The case of Bowen v. Hockley (C. C. A.) 71 F.(2d) 781, 94 A. L. R. 856, is urged and greatly relied on by appellee. This was a case wherein more than a year prior to receivership, the beneficiary had been awarded compensation for the death of her husband by the State Industrial Accident Commission of the State of Maryland. The award was made under the provisions of the Maryland Workmen's Compensation Act. It was for the sum of $18 per week, for a total of some 277 weeks. Under the award, payments had been made weekly, until the receiver was appointed. He refused to make further payments, and the beneficiary brought suit. The Court of Appeals of the Fourth Circuit held that such payments should be made pending the receivership. It was, however, pointed out in the opinion that there are three methods of securing payment of awards under the Maryland local law. First, insurance in the state accident fund; second, insurance by private corporate insurers; and, third, assumption of the risk by the employer, when seemingly amply solvent. In the Bowen Case, supra, a fourth method, seemingly deemed a compliance with the third method, was used. That is, a bond to secure the payment of all such awards was given by the employer. This bond it appeared was not sufficient to cover all outstanding awards, and the receiver of the employer was held liable.

No reference is made in the Bowen opinion to the Veatch Case, the Riley Case, both supra, or to any other case we cite above. In fact, the court took pains to distinguish the case from cases such as Fosdick v.
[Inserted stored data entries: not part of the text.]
(** C4, as the code has it: each operation writes its target status
    without reading the current one and returns the saved document, so
    the status after it is active, completed or cancelled from every
    state, the terminal ones too; [endSession] also sets the end time,
    and [cancelSession] leaves both times.  On a completed session
    [cancelSession] therefore changes the status; on a stored session
    that is cancelled already it changes nothing. *)
Theorem C4_transitions_unconditional (d : t) (now : Z) :
  status (fields (startSession d now)) = active /\
  status (fields (endSession d now)) = completed /\
  endTime (fields (endSession d now)) = now /\
  status (fields (cancelSession d)) = cancelled /\
  startTime (fields (cancelSession d)) = startTime (fields d) /\
  endTime (fields (cancelSession d)) = endTime (fields d) /\
  (status (fields d) = completed ->
   status (fields (cancelSession d)) <> status (fields d)) /\
  (status (fields d) = cancelled -> isNew d = false -> modified d = [] ->
   cancelSession d = d).
Proof.
  split; [apply startSession_fields |].
  assert (Hc : status (fields (cancelSession d)) = cancelled).
  { unfold cancelSession. rewrite fields_save.
    destruct (pre_save_frame (set_status cancelled d)) as (H & _).
    rewrite H. by_setters. reflexivity. }
  repeat split.
  - unfold endSession. rewrite fields_save.
    destruct (pre_save_frame (set_endTime now (set_status completed d)))
      as (H & _). rewrite H. by_setters. reflexivity.
  - unfold endSession. rewrite fields_save.
    destruct (pre_save_frame (set_endTime now (set_status completed d)))
      as (_ & _ & H & _). rewrite H. by_setters. reflexivity.
  - exact Hc.
  - unfold cancelSession. rewrite fields_save.
    destruct (pre_save_frame (set_status cancelled d)) as (_ & H & _).
    rewrite H. by_setters. reflexivity.
  - unfold cancelSession. rewrite fields_save.
    destruct (pre_save_frame (set_status cancelled d)) as (_ & _ & H & _).
    rewrite H. by_setters. reflexivity.
  - intros H. rewrite Hc, H. discriminate.
  - intros Hs Hn Hm. destruct d as [f n m]. destruct f.
    cbn in Hs, Hn, Hm. subst. reflexivity.
Qed.

(** C4 at work: cancelled, the stored completed sample session has
    another status than before, and the stored cancelled one is the
    document it was. *)
Lemma C4_cancel_on_terminal_sessions :
  status (fields (cancelSession (Samples.stored completed)))
    <> status (fields (Samples.stored completed)) /\
  cancelSession (Samples.stored cancelled) = Samples.stored cancelled.
Proof.
  split.
  - apply (C4_transitions_unconditional (Samples.stored completed) 0).
    reflexivity.
  - apply (C4_transitions_unconditional (Samples.stored cancelled) 0);
      reflexivity.
Defined.

(** C4 refuted: a completed session can be cancelled, and a cancelled
    one can be ended. *)
Lemma C4_terminal_states_not_absorbing :
  status (fields (cancelSession (Samples.stored completed))) = cancelled /\
  status (fields (endSession (Samples.stored cancelled) (Samples.t0 + 7200000)))
    = completed.
Proof. split; reflexivity. Qed.

(** The window is shut outside [attendanceWindow.start, end], whatever
    the status. *)
Lemma window_shut_outside (d : t) (now : Z) :
  now < w_start (attendanceWindow (fields d))
  \/ w_end (attendanceWindow (fields d)) < now ->
  isAttendanceWindowOpen d now = false.
Proof.
  intros H. unfold isAttendanceWindowOpen.
  destruct (Status_eqb _ _); [| reflexivity]. cbn [andb].
  destruct H as [H | H].
  - apply Z.leb_gt in H. rewrite H. reflexivity.
  - apply Z.leb_gt in H. rewrite H. apply andb_false_r.
Qed.

Lemma includes_In (ids : list ObjectId) (x : ObjectId) :
  includes ids x = true <-> In x ids.
Proof.
  unfold includes. rewrite existsb_exists. split.
  - intros (y & Hy & E). apply String.eqb_eq in E. subst. exact Hy.
  - intros H. exists x. split; [exact H | apply String.eqb_refl].
Qed.

(** C6: [canMarkAttendance] refuses with the closed-window reason when
    the window is not open, which is the case before its start and
    after its end also for an active session; else it refuses with the
    already-marked reason when the id is in [attendance]; else it
    allows, with no reason. *)
Theorem C6_canMarkAttendance_decision (d : t) (studentId : ObjectId) (now : Z) :
  (isAttendanceWindowOpen d now = false ->
   canMarkAttendance d studentId now =
     {| canMark := false; reason := Some "Attendance window is closed" |}) /\
  (status (fields d) = active ->
   now < w_start (attendanceWindow (fields d))
   \/ w_end (attendanceWindow (fields d)) < now ->
   canMarkAttendance d studentId now =
     {| canMark := false; reason := Some "Attendance window is closed" |}) /\
  (isAttendanceWindowOpen d now = true ->
   In studentId (attendance (fields d)) ->
   canMarkAttendance d studentId now =
     {| canMark := false; reason := Some "Attendance already marked" |}) /\
  (isAttendanceWindowOpen d now = true ->
   ~ In studentId (attendance (fields d)) ->
   canMarkAttendance d studentId now = {| canMark := true; reason := None |}).
Proof.
  unfold canMarkAttendance. repeat split.
  - intros ->. reflexivity.
  - intros _ H. rewrite (window_shut_outside d now H). reflexivity.
  - intros -> H. apply includes_In in H. rewrite H. reflexivity.
  - intros -> H. cbn [negb].
    destruct (includes (attendance (fields d)) studentId) eqn:E;
      [| reflexivity].
    apply includes_In in E. contradiction.
Qed.

(** C6 at work: the sample session five minutes and one millisecond
    after its start, one millisecond before it, and inside the window
    with and without the student's id in [attendance]. *)
Lemma C6_canMarkAttendance_cases :
  canMarkAttendance (Samples.stored active) Samples.student1
    (Samples.t0 + 300001)
  = {| canMark := false; reason := Some "Attendance window is closed" |} /\
  canMarkAttendance (Samples.stored active) Samples.student1 (Samples.t0 - 1)
  = {| canMark := false; reason := Some "Attendance window is closed" |} /\
  canMarkAttendance
    {| fields := Samples.session_fields active [Samples.student1]
                   Samples.no_statistics;
       isNew := false; modified := [] |}
    Samples.student1 (Samples.t0 + 1)
  = {| canMark := false; reason := Some "Attendance already marked" |} /\
  canMarkAttendance (Samples.stored active) Samples.student1 (Samples.t0 + 1)
  = {| canMark := true; reason := None |}.
Proof.
  split; [| split; [| split]].
  - apply (proj1 (proj2 (C6_canMarkAttendance_decision (Samples.stored active)
                          Samples.student1 (Samples.t0 + 300001)))).
    + reflexivity.
    + right. vm_compute. reflexivity.
  - apply (proj1 (C6_canMarkAttendance_decision (Samples.stored active)
                    Samples.student1 (Samples.t0 - 1))).
    reflexivity.
  - apply (proj1 (proj2 (proj2 (C6_canMarkAttendance_decision
             {| fields := Samples.session_fields active [Samples.student1]
                            Samples.no_statistics;
                isNew := false; modified := [] |}
             Samples.student1 (Samples.t0 + 1))))).
    + reflexivity.
    + left. reflexivity.
  - apply (proj2 (proj2 (proj2 (C6_canMarkAttendance_decision
             (Samples.stored active) Samples.student1 (Samples.t0 + 1))))).
    + reflexivity.
    + intros [].
Defined.

End SessionFacts.

(** ** Grouping and counting *)

Section Grouping.

Import Attendance.
Local Open Scope Z_scope.

Lemma Status_eqb_eq (a b : Status) : Status_eqb a b = true <-> a = b.
Proof. destruct a, b; cbn; split; intros H; congruence. Qed.

Lemma Status_eqb_refl (a : Status) : Status_eqb a a = true.
Proof. destruct a; reflexivity. Qed.

(** A running sum started at [a] is [a] plus the sum started at 0. *)
Lemma fold_left_add_acc {A : Type} (f : A -> Z) (l : list A) (a : Z) :
  fold_left (fun acc x => acc + f x) l a
  = a + fold_left (fun acc x => acc + f x) l 0.
Proof.
  revert a. induction l as [| x l IH]; intros a; cbn.
  - lia.
  - rewrite IH. rewrite (IH (f x)). lia.
Qed.

Lemma total_of_bump (st : Status) (rows : list GroupRow) :
  total_of (bump st rows) = total_of rows + 1.
Proof.
  unfold total_of. induction rows as [| r rows IH]; cbn.
  - reflexivity.
  - destruct (Status_eqb (g_id r) st); cbn.
    + rewrite fold_left_add_acc.
      rewrite (fold_left_add_acc _ rows (g_count r)). lia.
    + rewrite fold_left_add_acc. rewrite IH.
      rewrite (fold_left_add_acc _ rows (g_count r)). lia.
Qed.

Lemma sum_cond_bump (st st' : Status) (rows : list GroupRow) :
  sum_cond st (bump st' rows)
  = sum_cond st rows + (if Status_eqb st' st then 1 else 0).
Proof.
  unfold sum_cond. induction rows as [| r rows IH]; cbn.
  - reflexivity.
  - destruct (Status_eqb (g_id r) st') eqn:E; cbn.
    + apply Status_eqb_eq in E. subst st'.
      rewrite fold_left_add_acc.
      rewrite (fold_left_add_acc _ rows (if Status_eqb (g_id r) st then _ else _)).
      destruct (Status_eqb (g_id r) st); lia.
    + rewrite fold_left_add_acc. rewrite IH.
      rewrite (fold_left_add_acc _ rows (if Status_eqb (g_id r) st then _ else _)).
      lia.
Qed.

Lemma count_of_bump (st st' : Status) (rows : list GroupRow) :
  Session.count_of st (bump st' rows)
  = Session.count_of st rows + (if Status_eqb st' st then 1 else 0).
Proof.
  unfold Session.count_of. induction rows as [| r rows IH]; cbn.
  - destruct (Status_eqb st' st); reflexivity.
  - destruct (Status_eqb (g_id r) st') eqn:E; cbn.
    + apply Status_eqb_eq in E. subst st'.
      destruct (Status_eqb (g_id r) st); [reflexivity | lia].
    + destruct (Status_eqb (g_id r) st) eqn:F.
      * assert (G : Status_eqb st' st = false).
        { apply Status_eqb_eq in F. subst st.
          destruct st', (g_id r); cbn in *; congruence. }
        rewrite G. lia.
      * exact IH.
Qed.

(** A measure that each [bump] raises by a weight of the status is,
    after grouping, the sum of the weights of the documents. *)
Lemma fold_bump_measure (mu : list GroupRow -> Z) (w : Status -> Z) :
  (forall st rows, mu (bump st rows) = mu rows + w st) ->
  forall docs rows0,
    mu (fold_left (fun rows d => bump (status d) rows) docs rows0)
    = mu rows0 + fold_left (fun acc d => acc + w (status d)) docs 0.
Proof.
  intros H docs. induction docs as [| d docs IH]; intros rows0; cbn.
  - lia.
  - rewrite IH, H. rewrite (fold_left_add_acc _ docs (w (status d))). lia.
Qed.

Lemma sum_indicator (st : Status) (docs : list t) :
  fold_left (fun acc d => acc + (if Status_eqb (status d) st then 1 else 0))
            docs 0
  = count_status st docs.
Proof.
  unfold count_status. induction docs as [| d docs IH]; cbn.
  - reflexivity.
  - rewrite fold_left_add_acc, IH.
    destruct (Status_eqb (status d) st); cbn [List.length]; lia.
Qed.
Schall, supra, and the Spiller Case, supra, which apply the "six months' rule." Obviously, the six months' rule could not apply to the Bowen Case, and the court so held, because therein, while the date of the accident does not appear, the award had been made more than thirteen months prior to receivership. Clearly then, the Bowen Case rode off on a theory of insurance under the local statute, for the court designates the employer as a "self-insurer" under the third alternative above referred to.

We think the above facts are sufficient to distinguish the Bowen Case from the case at bar. But even if this were not so, then the Bowen Case is in conflict with the Veatch Case, decided by this court, and we must follow the latter, or overrule it. We are constrained to follow it on the principle of the thing, as well as on the rule stare decisis.

We think what has been said disposes of this case, and no necessity exists to consider other points raised by appellants. It follows that the case must be reversed and remanded, with directions to overrule the motion of appellee, and so it is ordered.